Episode 2: Routing Signals
Discover how to manage signal flow within your pipelines. This episode covers combining, selecting, splitting, and mixing signals, which are the foundation for building complex, multi-stream processing setups.
The Router node in g.Pype is a flexible tool for managing signal flow in your pipeline. With a single node, you can:
Combine signals from multiple input ports into one output port
Select specific channels from one input port to one output port
Split signals from one input port to multiple output ports
Mix signals from several input ports to several output ports
All these behaviors are controlled by the input_channels and output_channels parameters.

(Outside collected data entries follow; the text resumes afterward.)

Lemma server_registry_witness :
  exists w, (w0 ← sample_start; run_actions w0 (sample_actions first_conn)) = Ok w /\ first_conn ∈ made w /\
    (c_loop first_conn, Destroyed first_conn) ∈ trace w /\ StdMap.find (c_name first_conn) (connections_ (server w)) = None.
Proof.
  destruct (w0 ← sample_start; run_actions w0 (sample_actions first_conn)) as [w|] eqn:E; [|vm_compute in E; discriminate E].
  exists w. split; [reflexivity|].
  assert (Hr : reachable w).
  { apply res_bind_Ok in E as (w0 & Es & Er). eapply run_actions_reachable; [|exact Er]. unfold sample_start in Es.
    apply res_bind_Ok in Es as (w1 & E1 & Es). apply res_bind_Ok in Es as (w2 & E2 & Es).
    apply res_bind_Ok in Es as ([w3 i] & E3 & Es). injection Es as <-.
    eapply reach_start; [|exact E1|exact E2|exact E3]. vm_compute. discriminate. }
  assert (Hf : first_conn ∈ made w /\ waiting first_conn w = [] /\
               bool_decide ((c_loop first_conn, Closed first_conn) ∈ trace w) = true).
  { vm_compute in E. injection E as <-. split; [by left|]. split; vm_compute; reflexivity. }
  destruct Hf as (Hm & Hw & Hc). split; [exact Hm|].
  destruct (server_registry w Hr) as (_ & _ & _ & H4). specialize (H4 first_conn Hm Hw). rewrite Hc in H4. exact H4.
Defined.

End ServerFacts.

Below, we will explore how to use the Router for each scenario.
The Router node can be configured to combine signals from multiple input sources.
To demonstrate this, create four sources source1 to source4
as shown in the code below. Each source generates a single-channel sinusoid
with frequencies 2, 4, 6, and 8 Hz, respectively. Next, create a Router node
named combiner with input_channels=[[0], [0], [0], [0]] to combine these
four single-channel sources into one multi-channel signal:
1import gpype as gp
2
3if __name__ == "__main__":
4
5 app = gp.MainApp()
6 p = gp.Pipeline()
7
8 source1, source2, source3, source4 = [
9 gp.Generator(channel_count=1,
10 signal_frequency=f,
11 signal_amplitude=25) for f in (2, 4, 6, 8)
12 ]
13
14 combiner = gp.Router(input_channels=[[0], [0], [0], [0]])
15
16 scope = gp.TimeSeriesScope()
Note – input_channels List Notation
The input_channels parameter can be a list of lists:
each entry of the outer list corresponds to an input port,
while each inner list specifies the channel indices to be
taken from that port.
We will explore an alternative dictionary-style notation below.
In this example, the combiner node configured with four input
ports, each taking the first channel of its connected signal. To connect
these input ports to the four sources created above, it is necessary to understand
the port-naming convention in g.Pype nodes.
Note – Router Input Port Naming
The Router node automatically creates its input ports from the
input_channels parameter. These ports are named implicitly as
in1 through inN, where N is the number of input ports.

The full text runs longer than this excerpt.